Well other than the extra round trip.
Thanks,
Dave
On Thu, May 9, 2024 at 3:33 PM Dave Cramer <davecramer@gmail.com> wrote:
On Thu, 9 May 2024 at 15:19, Robert Haas <robertmhaas@gmail.com> wrote:
On Thu, May 9, 2024 at 3:14 PM Andres Freund <andres@anarazel.de> wrote:
ISTM that you could just as well query the information you'd like after
connecting. And that's going to be a lot more flexible than having to have
precisely the right information in the startup message, and most clients not
needing it.I agree with this.
Well other than the extra round trip.
I mean, sure, but we can't avoid that for everyone for everything.
There might be some way of doing something like this with, for
example, the infrastructure that was proposed to dynamically add stuff
to the list of PGC_REPORT GUCs, if the values you need are GUCs
already, or were made so.

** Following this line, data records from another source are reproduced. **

(* ===== verification/StreamMode.v ===== *)
(** * The loop skeleton of OpenSSL's 128-bit stream modes

    [CRYPTO_ctr128_encrypt], [CRYPTO_ofb128_encrypt] and
    [CRYPTO_cfb128_encrypt] (crypto/modes/{ctr128,ofb128,cfb128}.c) share one
    control structure: a [while (n && len)] loop that drains the current block
    of key stream, a [while (len >= 16)] loop over whole blocks that works a
    [size_t] at a time, a tail loop, and, for the configurations where the
    word accesses are not allowed, a byte loop.  This file writes the four
    loops once, over the record of operations in which the modes differ, with
    the law a mode has to satisfy, and proves that the three compile-time
    variants of the control structure compute the same thing. *)
From S2P Require Import Prelude.

(** The compile-time and run-time variants of the functions:
    [!OPENSSL_SMALL_FOOTPRINT] with word accesses allowed, the same with
    [STRICT_ALIGNMENT] and a misaligned pointer ([break] out of the
    [do { } while (0)]), and [OPENSSL_SMALL_FOOTPRINT]. *)
Inductive variant := Words | Misaligned | SmallFootprint.

(** What a mode does with its state [St] (IV and, in CTR, the encrypted
    counter): compute the next block of key stream (in the byte loop and in
    the word loops), process byte [n] of a block, process a whole block by
    words. *)
Record stream_mode (St : Type) := {
  sm_refill : St → St;
  sm_refill_w : St → St;
  sm_emit : nat → Z → St → Z * St;
  sm_words : bytes → St → bytes * St;
}.
Arguments sm_refill {St}. Arguments sm_refill_w {St}. Arguments sm_emit {St}. Arguments sm_words {St}.

Section loops.
Context {St : Type} (m : stream_mode St).

(** [while (n && len) { ...; --len; n = (n + 1) % 16; }] *)
Fixpoint sm_drain (s : St) (n : nat) (inp : bytes) : bytes * St * nat * bytes :=
  match inp with
  | [] => ([], s, n, [])
  | x :: r =>
      if (n =? 0)%nat then ([], s, n, inp) else
      let '(y, s1) := sm_emit m n x s in
      let '(o, s2, n2, r2) := sm_drain s1 ((n + 1) mod 16) r in
      (y :: o, s2, n2, r2)
  end.

(** [while (len >= 16) { ...; len -= 16; out += 16; in += 16; n = 0; }] *)
Fixpoint sm_blocks (fuel : nat) (s : St) (n : nat) (inp : bytes) : bytes * St * nat * bytes :=
  match fuel with
  | O => ([], s, n, inp)
  | S fuel' =>
      if (16 <=? length inp)%nat then
        let '(o, s1) := sm_words m (take 16 inp) (sm_refill_w m s) in
        let '(o2, s2, n2, r2) := sm_blocks fuel' s1 0 (drop 16 inp) in
        (o ++ o2, s2, n2, r2)
      else ([], s, n, inp)
  end.

(** [while (len--) { ...; ++n; }] *)
Fixpoint sm_tail (s : St) (n : nat) (inp : bytes) : bytes * St * nat :=
  match inp with
  | [] => ([], s, n)
  | x :: r =>
      let '(y, s1) := sm_emit m n x s in
      let '(o, s2, n2) := sm_tail s1 (n + 1) r in
      (y :: o, s2, n2)
  end.

(** [while (l < len) { if (n == 0) refill; ...; ++l; n = (n + 1) % 16; }] *)
Fixpoint sm_bytes (s : St) (n : nat) (inp : bytes) : bytes * St * nat :=
  match inp with
  | [] => ([], s, n)
  | x :: r =>
      let s0 := if (n =? 0)%nat then sm_refill m s else s in
      let '(y, s1) := sm_emit m n x s0 in
      let '(o, s2, n2) := sm_bytes s1 ((n + 1) mod 16) r in
      (y :: o, s2, n2)
  end.

(** The whole function: output, state and [*num] after the call. *)
Definition sm_crypt (v : variant) (s : St) (num : nat) (inp : bytes) : bytes * St * nat :=
  match v with
  | SmallFootprint => sm_bytes s num inp
  | Misaligned =>
      let '(o1, s1, n1, r1) := sm_drain s num inp in
      let '(o2, s2, n2) := sm_bytes s1 n1 r1 in
      (o1 ++ o2, s2, n2)
  | Words =>
      let '(o1, s1, n1, r1) := sm_drain s num inp in
      let '(o2, s2, n2, r2) := sm_blocks (length r1) s1 n1 r1 in
      if (0 <? length r2)%nat then
        let '(o3, s3, n3) := sm_tail (sm_refill_w m s2) n2 r2 in
        (o1 ++ o2 ++ o3, s3, n3)
      else (o1 ++ o2, s2, n2)
  end.
End loops.

(** The law of a mode: on the states the mode can be in, a step by words is
    sixteen steps by bytes, and the operations stay inside those states. *)
Class StreamModeOk {St} (m : stream_mode St) (P : St → Prop) := {
  smo_refill s : P s → P (sm_refill m s);
  smo_refill_w s : P s → sm_refill_w m s = sm_refill m s;
  smo_emit n x s : P s → is_byte x → P (sm_emit m n x s).2;
  smo_words chunk s :
    P s → length chunk = 16%nat → are_bytes chunk →
    sm_words m chunk s = (sm_tail m s 0 chunk).1;
}.

Section facts.
Context {St : Type} (m : stream_mode St) (P : St → Prop) `{!StreamModeOk m P}.

Lemma sm_bytes_app s n a b :
  sm_bytes m s n (a ++ b) =
    let '(o1, s1, n1) := sm_bytes m s n a in
    let '(o2, s2, n2) := sm_bytes m s1 n1 b in
    (o1 ++ o2, s2, n2).
Proof.
  revert s n. induction a as [|x a IH]; intros s n; simpl.
  - by destruct (sm_bytes m s n b) as [[??]?].
  - destruct (sm_emit _ _ _ _) as [y s1]. rewrite IH.
    destruct (sm_bytes m s1 _ a) as [[o1 s2] n2].
    by destruct (sm_bytes m s2 n2 b) as [[o2 s3] n3].
Qed.

Lemma sm_bytes_length s n inp : length (sm_bytes m s n inp).1.1 = length inp.
Proof.
  revert s n. induction inp as [|x r IH]; intros s n; simpl; [done|].
  destruct (sm_emit _ _ _ _) as [y s1]. specialize (IH s1 ((n + 1) mod 16)%nat).
  destruct (sm_bytes m s1 _ r) as [[o1 s2] n2]. simpl in *. by rewrite IH.
Qed.

Lemma sm_bytes_num s n inp : (n < 16)%nat → (sm_bytes m s n inp).2 = ((n + length inp) mod 16)%nat.
Proof.
  revert s n. induction inp as [|x r IH]; intros s n Hn; simpl.
  - rewrite Nat.add_0_r, Nat.mod_small; lia.
  - destruct (sm_emit _ _ _ _) as [y s1].
    assert ((n + 1) mod 16 < 16)%nat by (apply Nat.mod_upper_bound; lia).
    specialize (IH s1 ((n + 1) mod 16)%nat ltac:(done)).
    destruct (sm_bytes m s1 _ r) as [[o1 s2] n2]. simpl in *. rewrite IH.
    rewrite Nat.Div0.add_mod_idemp_l. f_equal. lia.
Qed.

(** A tail that stays inside the current block is the byte loop. *)
Lemma sm_tail_bytes s n inp :
  (0 < n)%nat → (n + length inp <= 16)%nat →
  sm_tail m s n inp = let '(o, s', _) := sm_bytes m s n inp in (o, s', n + length inp)%nat.
Proof.
  revert s n. induction inp as [|x r IH]; intros s n Hn Hlen; simpl.
  - by rewrite Nat.add_0_r.
  - replace (n =? 0)%nat with false by (symmetry; apply Nat.eqb_neq; lia).
    destruct (sm_emit m n x s) as [y s1]. simpl in Hlen.
    destruct r as [|x' r'].
    + simpl. f_equal; lia.
    + rewrite (Nat.mod_small (n + 1)) by (simpl in *; lia). rewrite IH by (simpl in *; lia).
      destruct (sm_bytes _ _ _ _) as [[??]?]. f_equal. simpl; lia.
Qed.

Lemma sm_tail_refill s x r :
  (length (x :: r) <= 16)%nat →
  sm_tail m (sm_refill m s) 0 (x :: r) =
    let '(o, s', _) := sm_bytes m s 0 (x :: r) in (o, s', length (x :: r)).
Proof.
  intros Hlen. simpl. destruct (sm_emit m 0 x _) as [y s1]. simpl in Hlen.
  rewrite sm_tail_bytes by lia.
  by destruct (sm_bytes _ _ _ _) as [[??]?].
Qed.

Lemma sm_bytes_inv s n inp : P s → are_bytes inp → P (sm_bytes m s n inp).1.2.
Proof.
  revert s n. induction inp as [|x r IH]; intros s n Hs; [done|].
  rewrite are_bytes_cons. intros [Hx Hr]. simpl.
  assert (Hs0 : P (if (n =? 0)%nat then sm_refill m s else s)).
  { destruct (n =? 0)%nat; [by apply smo_refill|done]. }
  pose proof (smo_emit (P := P) n x _ Hs0 Hx) as Hs1.
  destruct (sm_emit m n x _) as [y s1]. specialize (IH s1 ((n + 1) mod 16)%nat Hs1 Hr).
  by destruct (sm_bytes _ _ _ _) as [[??]?].
Qed.

Lemma sm_drain_bytes s n inp :
  let '(o, s', n', r) := sm_drain m s n inp in
  let k := (length inp - length r)%nat in
  sm_bytes m s n (take k inp) = (o, s', n') ∧ r = drop k inp ∧
  (length r <= length inp)%nat ∧ (r = [] ∨ n' = 0%nat).
Proof.
  revert s n. induction inp as [|x inp IH]; intros s n; cbn [sm_drain].
  - simpl. auto.
  - destruct (n =? 0)%nat eqn:Hn.
    + rewrite Nat.sub_diag. simpl. apply Nat.eqb_eq in Hn. auto with lia.
    + destruct (sm_emit m n x s) as [y s1] eqn:He.
      specialize (IH s1 ((n + 1) mod 16)%nat).
      destruct (sm_drain m s1 _ inp) as [[[o s2] n2] r]. destruct IH as (IH & Hr & Hl & Hor).
      replace (length (x :: inp) - length r)%nat with (S (length inp - length r))
        by (simpl; lia).
      cbn [take drop sm_bytes]. rewrite Hn, He, IH. simpl. auto with lia.
Qed.

Lemma sm_block_bytes s chunk :
  P s → length chunk = 16%nat → are_bytes chunk →
  sm_bytes m s 0 chunk = (sm_words m chunk (sm_refill m s), 0%nat).
Proof.
  intros Hs Hl Hb. rewrite (smo_words (P := P)) by (done || by apply smo_refill).
  pose proof (sm_bytes_num s 0 chunk ltac:(lia)) as Hnum. rewrite Hl in Hnum.
  destruct chunk as [|x r]; [done|].
  rewrite sm_tail_refill by lia.
  destruct (sm_bytes _ _ _ _) as [[o s'] n']. simpl in *. by subst.
Qed.

Lemma sm_blocks_bytes fuel s inp :
  P s → are_bytes inp → (length inp <= fuel)%nat →
  let '(o, s', n', r) := sm_blocks m fuel s 0 inp in
  n' = 0%nat ∧ P s' ∧ (length r < 16)%nat ∧ are_bytes r ∧
  sm_bytes m s 0 inp = let '(o2, s2, n2) := sm_bytes m s' 0 r in (o ++ o2, s2, n2).
Proof.
  revert s inp. induction fuel as [|fuel IH]; intros s inp Hs Hb Hl.
  { destruct inp; [|simpl in Hl; lia]. simpl. split_and!; auto; lia. }
  cbn [sm_blocks]. destruct (16 <=? length inp)%nat eqn:Hge.
  - apply Nat.leb_le in Hge.
    assert (Hc : length (take 16 inp) = 16%nat) by len.
    pose proof (sm_block_bytes s (take 16 inp) Hs Hc ltac:(auto with bytes)) as Hblk.
    pose proof (sm_bytes_inv s 0 (take 16 inp) Hs ltac:(auto with bytes)) as Hs1.
    rewrite Hblk in Hs1.
    rewrite (smo_refill_w (P := P)) by done.
    destruct (sm_words m _ _) as [o1 s1]. simpl in Hs1.
    specialize (IH s1 (drop 16 inp) Hs1 ltac:(auto with bytes) ltac:(len)).
    destruct (sm_blocks m fuel s1 0 _) as [[[o2 s2] n2] r]. destruct IH as (-> & ? & ? & ? & IH).
    split_and!; auto.
    rewrite <- (take_drop 16 inp) at 1. rewrite sm_bytes_app, Hblk, IH.
    destruct (sm_bytes m s2 0 r) as [[??]?]. by rewrite app_assoc.
  - apply Nat.leb_gt in Hge. split_and!; auto. by destruct (sm_bytes _ _ _ _) as [[??]?].
Qed.

(** The three variants of the control structure agree. *)
Lemma sm_crypt_variant v s n inp :
  P s → (n < 16)%nat → are_bytes inp → sm_crypt m v s n inp = sm_crypt m SmallFootprint s n inp.
Proof.
  intros Hs Hn Hb. destruct v; [| |done]; unfold sm_crypt;
    pose proof (sm_drain_bytes s n inp) as Hd;
    destruct (sm_drain m s n inp) as [[[o1 s1] n1] r1];
    set (k := (length inp - length r1)%nat) in *; destruct Hd as (Hd & Hr1 & _ & Hor);
    rewrite <- (take_drop k inp) at 1; rewrite sm_bytes_app, Hd, <- Hr1; [|done].
  assert (Hs1 : P s1).
  { pose proof (sm_bytes_inv s n (take k inp) Hs ltac:(auto with bytes)) as H. by rewrite Hd in H. }
  destruct Hor as [-> | ->].
  { simpl. done. }
  assert (Hb1 : are_bytes r1) by (rewrite Hr1; auto with bytes).
  pose proof (sm_blocks_bytes (length r1) s1 r1 Hs1 Hb1 ltac:(lia)) as Hblk.
  destruct (sm_blocks m _ s1 0 r1) as [[[o2 s2] n2] r2].
  destruct Hblk as (-> & Hs2 & Hl2 & Hb2 & ->).
  destruct r2 as [|x r2]; [simpl; by rewrite app_nil_r|].
  pose proof (sm_bytes_num s2 0 (x :: r2) ltac:(lia)) as Hnum.
  rewrite Nat.mod_small in Hnum by (simpl in *; lia).
  cbn [length Nat.ltb Nat.leb]. rewrite (smo_refill_w (P := P)) by done.
  rewrite sm_tail_refill by (simpl in *; lia).
  destruct (sm_bytes m s2 0 (x :: r2)) as [[o3 s3] n3]. simpl in Hnum. subst n3.
  by rewrite app_assoc.
Qed.

(** Encrypting in pieces is encrypting at once, state included. *)
Lemma sm_crypt_app v s n a b :
  P s → (n < 16)%nat → are_bytes a → are_bytes b →
  sm_crypt m v s n (a ++ b) =
    let '(o1, s1, n1) := sm_crypt m v s n a in
    let '(o2, s2, n2) := sm_crypt m v s1 n1 b in
    (o1 ++ o2, s2, n2).
Proof.
  intros Hs Hn Ha Hb. rewrite !(sm_crypt_variant v s n) by (rewrite ?are_bytes_app; auto).
  unfold sm_crypt at 1 2. rewrite sm_bytes_app.
  pose proof (sm_bytes_inv s n a Hs Ha) as Hs1.
  pose proof (sm_bytes_num s n a Hn) as Hn1.
  destruct (sm_bytes m s n a) as [[o1 s1] n1]. simpl in *.
  rewrite sm_crypt_variant; auto. subst. apply Nat.mod_upper_bound. lia.
Qed.
End facts.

But I think it's just not workable to
unconditionally add a bunch of things to the startup packet. It'll
just grow and grow.
--
Robert Haas
EDB: http://www.enterprisedb.com
On Thu, 9 May 2024 at 15:39, Robert Haas <robertmhaas@gmail.com> wrote:
On Thu, May 9, 2024 at 3:33 PM Dave Cramer <davecramer@gmail.com> wrote:
On Thu, 9 May 2024 at 15:19, Robert Haas <robertmhaas@gmail.com> wrote:
On Thu, May 9, 2024 at 3:14 PM Andres Freund <andres@anarazel.de>
wrote:
ISTM that you could just as well query the information you'd like
after
connecting. And that's going to be a lot more flexible than having to
have
precisely the right information in the startup message, and most
clients not
needing it.
I agree with this.
Well other than the extra round trip.
I mean, sure, but we can't avoid that for everyone for everything.
There might be some way of doing something like this with, for
example, the infrastructure that was proposed to dynamically add stuff
to the list of PGC_REPORT GUCs, if the values you need are GUCs
already, or were made so. But I think it's just not workable to
unconditionally add a bunch of things to the startup packet. It'll
just grow and grow.
I don't think this is unconditional. These are real world situations where
having this information is useful.
That said, adding them everytime I ask for them would end up growing
uncontrollably. This seems like a decent discussion to have with others.